ALLEX advances people-to-people diplomacy across the United States, Japan, and Europe.
Since 1988 we have established or enhanced over 230 university Asian language programs — training more than 1,200 individuals whose careers now span three continents.
Dr. Eleanor Jorden and Akio Terumasa at Bryn Mawr College in 1988
OUR STORY
In 1988 the nation's preeminent scholars of Japanese pedagogy came together to form Exchange:Japan — driven by a shared conviction that the strongest bridges between nations are built through education, one teacher at a time.
The founders were Dr.
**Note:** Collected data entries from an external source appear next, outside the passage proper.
(** A node rewritten with edges it already had. *)
Lemma cells_ok_rewrite c rk id node :
  cells_ok c -> ranked rk c -> node_ok node ->
  (id <> NODE_ROOT -> 2 <= length node) ->
  (forall l t, (l, Branch t) ∈ node -> refs c id l t) ->
  cells_ok (<[id := node]> c) /\ ranked rk (<[id := node]> c).
Proof.
  intros (Hn & Hc & Hu) Hr Hok Hlen Hsub.
  assert (forall id' l t, refs (<[id := node]> c) id' l t -> refs c id' l t)
    as Hold.
  { intros id' l t [[-> Hin]|[_ ?]]%refs_insert; auto. }
  split_ok.
  - by apply nodes_ok_insert.
  - intros id' l t Href Ht. apply is_Some_insert. eauto.
  - intros id1 l1 id2 l2 t Ht H1 H2. eapply Hu; eauto.
  - intros id' l t Href. eauto.
Qed.

(** The record of the root deleted. *)
Lemma cells_ok_delete_root c rk :
  cells_ok c -> ranked rk c ->
  cells_ok (delete NODE_ROOT c) /\ ranked rk (delete NODE_ROOT c).
Proof.
  intros (Hn & Hc & Hu) Hr.
  assert (forall id' l t, refs (delete NODE_ROOT c) id' l t -> refs c id' l t)
    as Hold.
  { by intros id' l t [_ ?]%refs_delete. }
  split_ok.
  - by apply nodes_ok_delete.
  - intros id' l t Href Ht. rewrite lookup_delete_ne by done. eauto.
  - intros id1 l1 id2 l2 t Ht H1 H2. eapply Hu; eauto.
  - intros id' l t Href. eauto.
Qed.

(** The collapse of [del]: the node [cur] is deleted and its parent [P]
    gets, for the edge to [cur], the merged edge to the target of the edge
    left in [cur]. *)
Lemma cells_ok_collapse c rk cur ncur P n l t node :
  cells_ok c -> ranked rk c ->
  cur <> NODE_ROOT -> c !! cur = Some ncur -> (l, t) ∈ ncur ->
  refs c P n cur ->
  node_ok node -> (P <> NODE_ROOT -> 2 <= length node) ->
  (forall l' t', (l', Branch t') ∈ node ->
     (refs c P l' t' /\ t' <> cur) \/ (l' = n +:+ l /\ t = Branch t')) ->
  cells_ok (<[P := node]> (delete cur c))
  /\ ranked rk (<[P := node]> (delete cur c)).
Proof.
  intros (Hn & Hc & Hu) Hr Hcur Hlk Hin HP Hok Hlen Hnode.
  assert (P <> cur) as HPc.
  { intros ->. pose proof (Hr _ _ _ HP). lia. }
  assert (forall id' l' t', refs (<[P := node]> (delete cur c)) id' l' t' ->
    (refs c id' l' t' /\ t' <> cur /\ id' <> cur)
    \/ (id' = P /\ l' = n +:+ l /\ t = Branch t')) as Hold.
  { intros id' l' t' [[-> Hi]|[Hne [Hne' Href]%refs_delete]]%refs_insert.
    - destruct (Hnode _ _ Hi) as [[? ?]|[? ?]]; auto.
    - left. repeat split; [done| |done]. intros ->.
      destruct (Hu _ _ _ _ _ Hcur Href HP). done. }
  assert (forall t', t = Branch t' -> refs c cur l t') as Hmerged.
  { intros t' ->. by exists ncur. }
  split_ok.
  - apply nodes_ok_insert; [|done..]. by apply nodes_ok_delete.
  - intros id' l' t' Href Ht. apply is_Some_insert.
    destruct (Hold _ _ _ Href) as [(Href' & Hne & _)|(-> & -> & Ht')].
    + rewrite lookup_delete_ne by done. eauto.
    + apply Hmerged in Ht'. rewrite lookup_delete_ne; [eauto|].
      intros ->. pose proof (Hr _ _ _ Ht'). lia.
  - intros id1 l1 id2 l2 t' Ht H1 H2.
    destruct (Hold _ _ _ H1) as [(R1 & ? & ?)|(-> & -> & T1)],
      (Hold _ _ _ H2) as [(R2 & ? & ?)|(-> & -> & T2)]; auto.
    + eapply Hu; eauto.
    + apply Hmerged in T2. destruct (Hu _ _ _ _ _ Ht R1 T2). done.
    + apply Hmerged in T1. destruct (Hu _ _ _ _ _ Ht R2 T1). done.
  - intros id' l' t' Href.
    destruct (Hold _ _ _ Href) as [(Href' & _)|(-> & -> & Ht')]; [eauto|].
    apply Hmerged in Ht'. pose proof (Hr _ _ _ Ht'). pose proof (Hr _ _ _ HP).
    lia.
Qed.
Eleanor Jorden, Professor of Linguistics at Cornell University and widely regarded as the founder of the field of Japanese language pedagogy; and Akio Terumasa, a visionary in international education and, as Director of the Minsai International Center, one of Japan's most influential voices in people-to-people exchange.
In 2003 Tom Mason and Kazunori Ueno founded the ALLEX Foundation to continue the important work of Exchange:Japan while expanding its scope and influence.
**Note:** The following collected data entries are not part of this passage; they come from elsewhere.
Global Instance str_le_trans : Transitive str_le.
Proof.
  intros a. induction a as [|x a IH]; intros [|y b] [|z c];
    rewrite !str_le_alt; simpl; try done.
  intros Hab Hbc.
  destruct (ascii_compare_spec x y), (ascii_compare_spec y z),
    (ascii_compare_spec x z); subst; try done; try lia.
  rewrite <- str_le_alt. eapply IH; by apply str_le_alt.
Qed.

Global Instance str_le_total : Total str_le.
Proof. intros a b. apply String.leb_total. Qed.

Global Instance str_le_antisymm : AntiSymm (=) str_le.
Proof. intros a b. apply String.leb_antisym. Qed.

Global Instance str_le_refl : Reflexive str_le.
Proof. intros a. apply str_le_alt. by rewrite compare_refl. Qed.

(** ** [sorted] *)

Lemma sorted_Permutation (l : list string) : sorted l ≡ₚ l.
Proof. apply merge_sort_Permutation. Qed.

Lemma sorted_ascending (l : list string) : StronglySorted str_le (sorted l).
Proof. apply StronglySorted_merge_sort; apply _. Qed.

Lemma sorted_elem_of (l : list string) (x : string) : x ∈ sorted l ↔ x ∈ l.
Proof. by rewrite sorted_Permutation. Qed.

Lemma sorted_order_blind (l l' : list string) : l ≡ₚ l' → sorted l = sorted l'.
Proof.
  intros Hp. apply (StronglySorted_unique str_le); try apply sorted_ascending.
  by rewrite !sorted_Permutation.
Qed.

Lemma ascending_strict (l : list string) :
  StronglySorted str_le l → NoDup l → StronglySorted str_lt l.
Proof.
  induction 1 as [|x l Hs IH Hx]; intros Hnd; [constructor|].
  apply NoDup_cons in Hnd as [Hnotin Hnd].
  constructor; [by apply IH|].
  rewrite Forall_forall in Hx |- *. intros y Hy.
  apply str_lt_le_ne. split; [by apply Hx|]. intros ->. done.
Qed.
The vision of the founders has certainly been realized. Exchange:Japan/ALLEX has been a transformational force in instituting East Asian language courses at American universities, and in recruiting and training bright young Japanese, Chinese, and Korean students to become professional language teachers — building, one classroom at a time, the human connections that lie at the heart of people-to-people diplomacy.
OUR IMPACT
Since the organization's inception, universities across North America — from large state universities to Historically Black Colleges and Universities and majority-minority institutions — have used our teachers to start new language programs or to sustain and enhance established language offerings. We have awarded more than $60 million in tuition waivers, stipends, and in-kind support to program participants, and a large percentage of our instructors have completed Masters degrees while teaching. Our graduates have attained professorships or lectureships at MIT, Princeton, Cornell, Stanford, Columbia, Yale, Penn, Berkeley, Northwestern, Colby, Middlebury, Vanderbilt, Notre Dame, and dozens of other universities, state colleges, liberal arts colleges, and community colleges worldwide. In 2025, all seven members of Harvard's Japanese-language teaching faculty were ALLEX alumni.
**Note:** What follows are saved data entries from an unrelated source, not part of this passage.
Lemma ASTXpath_init_cache self xpath (st : state T) :
  _AST_XPATH_CACHE (ASTXpath_init self xpath st).1 = _AST_XPATH_CACHE st.
Proof. unfold ASTXpath_init. by destruct (compile xpath). Qed.

Lemma ASTXpath_call_unfold xpath (st : state T) :
  ASTXpath_call xpath st
  = match compile xpath with
    | inr elements =>
        (mkState (_AST_XPATH_CACHE (ASTXpath_new xpath st).1)
                 (<[(ASTXpath_new xpath st).2 :=
                      mkASTXpath (Some elements) (Some (reverse elements))]>
                    (objects (ASTXpath_new xpath st).1))
                 (next_ref (ASTXpath_new xpath st).1),
         inr (ASTXpath_new xpath st).2)
    | inl e => ((ASTXpath_new xpath st).1, inl e)
    end.
Proof.
  unfold ASTXpath_call, ASTXpath_init.
  destruct (ASTXpath_new xpath st) as [st' self]. simpl.
  by destruct (compile xpath).
Qed.

Lemma ASTXpath_call_cache xpath (st : state T) :
  _AST_XPATH_CACHE (ASTXpath_call xpath st).1
  = _AST_XPATH_CACHE (ASTXpath_new xpath st).1.
Proof. rewrite ASTXpath_call_unfold. by destruct (compile xpath). Qed.

Lemma ASTXpath_call_keeps xpath (st : state T) other self :
  _AST_XPATH_CACHE st !! other = Some self →
  _AST_XPATH_CACHE (ASTXpath_call xpath st).1 !! other = Some self.
Proof. rewrite ASTXpath_call_cache. apply ASTXpath_new_keeps. Qed.

Lemma run_calls_keeps xpaths (st : state T) other self :
  _AST_XPATH_CACHE st !! other = Some self →
  _AST_XPATH_CACHE (run_calls xpaths st) !! other = Some self.
Proof.
  revert st. induction xpaths as [|x xpaths IH]; intros st Ho; [done|].
  simpl. apply IH. by apply ASTXpath_call_keeps.
Qed.

(** The call returns what the cache holds for the text, or raises when
    the text does not compile. *)
Lemma ASTXpath_call_cached xpath (st : state T) self :
  _AST_XPATH_CACHE st !! xpath = Some self →
  (ASTXpath_call xpath st).2
  = match compile xpath with
    | inr _ => inr self
    | inl e => inl e
    end.
Proof.
  intros Hc. rewrite ASTXpath_call_unfold. unfold ASTXpath_new. rewrite Hc.
  by destruct (compile xpath).
Qed.

Lemma ASTXpath_call_success xpath (st st1 : state T) self :
  ASTXpath_call xpath st = (st1, inr self) →
  ∃ elements,
    compile xpath = inr elements
    ∧ objects st1 !! self = Some (mkASTXpath (Some elements) (Some (reverse elements)))
    ∧ _AST_XPATH_CACHE st1 !! xpath = Some self.
Proof.
  rewrite ASTXpath_call_unfold.
  destruct (compile xpath) as [e|elements]; [done|].
  intros [= <- <-]. exists elements. simpl. split; [done|]. split.
  - apply lookup_insert_eq.
  - apply ASTXpath_new_cache.
Qed.

Lemma ASTXpath_call_failure xpath (st : state T) (err : exn) :
  (ASTXpath_call xpath st).2 = inl err →
  err = ASTXpathDefinitionError ∧ compile (T:=T) xpath = inl ASTXpathDefinitionError.
Proof.
  rewrite ASTXpath_call_unfold.
  destruct (compile xpath) as [e'|elements] eqn:Hc; [|done].
  simpl. intros [= ->]. apply compile_error in Hc as ->. done.
Qed.

Lemma cache_wf_initial : cache_wf (initial_state (T:=T)).
Proof. split; simpl; intros *; by rewrite lookup_empty. Qed.

Lemma cache_wf_new xpath (st : state T) :
  cache_wf st → cache_wf (ASTXpath_new xpath st).1.
Proof.
  intros [Hlt Hinj]. unfold ASTXpath_new.
  destruct (_AST_XPATH_CACHE st !! xpath) as [self|] eqn:Hc; simpl; [done|].
  split; simpl.
  - intros x o. rewrite lookup_insert. case_decide.
    + intros [= <-]. lia.
    + intros Ho. apply Hlt in Ho. lia.
  - intros x1 x2 o. rewrite !lookup_insert. repeat case_decide; subst.
    + done.
    + intros [= <-] Ho. apply Hlt in Ho. lia.
    + intros Ho [= <-]. apply Hlt in Ho. lia.
    + apply Hinj.
Qed.

Lemma cache_wf_call xpath (st : state T) :
  cache_wf st → cache_wf (ASTXpath_call xpath st).1.
Proof.
  intros Hwf. apply (cache_wf_new xpath) in Hwf.
  rewrite ASTXpath_call_unfold. by destruct (compile xpath).
Qed.

Lemma ASTXpath_call_again xpath (st st1 : state T) self :
  ASTXpath_call xpath st = (st1, inr self) →
  ASTXpath_call xpath st1 = (st1, inr self).
Proof.
  intros Hcall.
  apply ASTXpath_call_success in Hcall as (elements & Hc & Hobj & Hcache).
  rewrite ASTXpath_call_unfold, Hc. unfold ASTXpath_new. rewrite Hcache. simpl.
  rewrite (insert_id _ _ _ Hobj). by destruct st1.
Qed.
In recognition of this impact, the Government of Japan honored our work with the Foreign Minister's Commendation in 2024.
Kazunori Ueno in Utsunomiya in 2004
OUR PROGRAM
The flagship program of ALLEX, the Teaching Associate Program, is at the very heart of our founding mission. We enable universities to begin and maintain high quality Chinese, Korean, and Japanese language programs by providing them with professionally trained language instructors who teach in exchange for the opportunity to study. We recruit the candidates, screen them, and send them for training through the ALLEX Chinese, Japanese, and Korean Teacher Training Institute held annually at Cornell University. The nation's preeminent experts in Chinese, Japanese, and Korean pedagogy teach in the intensive teacher training program — the foundation for all of ALLEX's academic exchanges.
Since 2014 ALLEX has held designation by the US Department of State as an official J-1 Exchange Visitor Program sponsor — federal recognition of the organization's integrity, international reach, and commitment to people-to-people exchange.
WHERE WE ARE GOING
Building on more than four decades of human connections between the West and Asia, ALLEX is refocusing its work on people-to-people diplomacy — deepening relationships and forging new ones across North America, Europe, and Northeast Asia. We convene universities, foundations, and civic institutions across three continents; support a growing global network of alumni and educators; publish research on international exchange and subnational diplomacy; and build the lasting human connections that bring nations closer one relationship at a time.
“ Since the organization’s founding in 1988, over 1,200 lecturers and 230 institutions have participated in ALLEX programs. Tens of thousands of American college students have studied Chinese, Japanese, and Korean with ALLEX teachers and hundreds of those students have journeyed to Asia for study abroad programs, jobs, graduate school, and Asia-related careers.”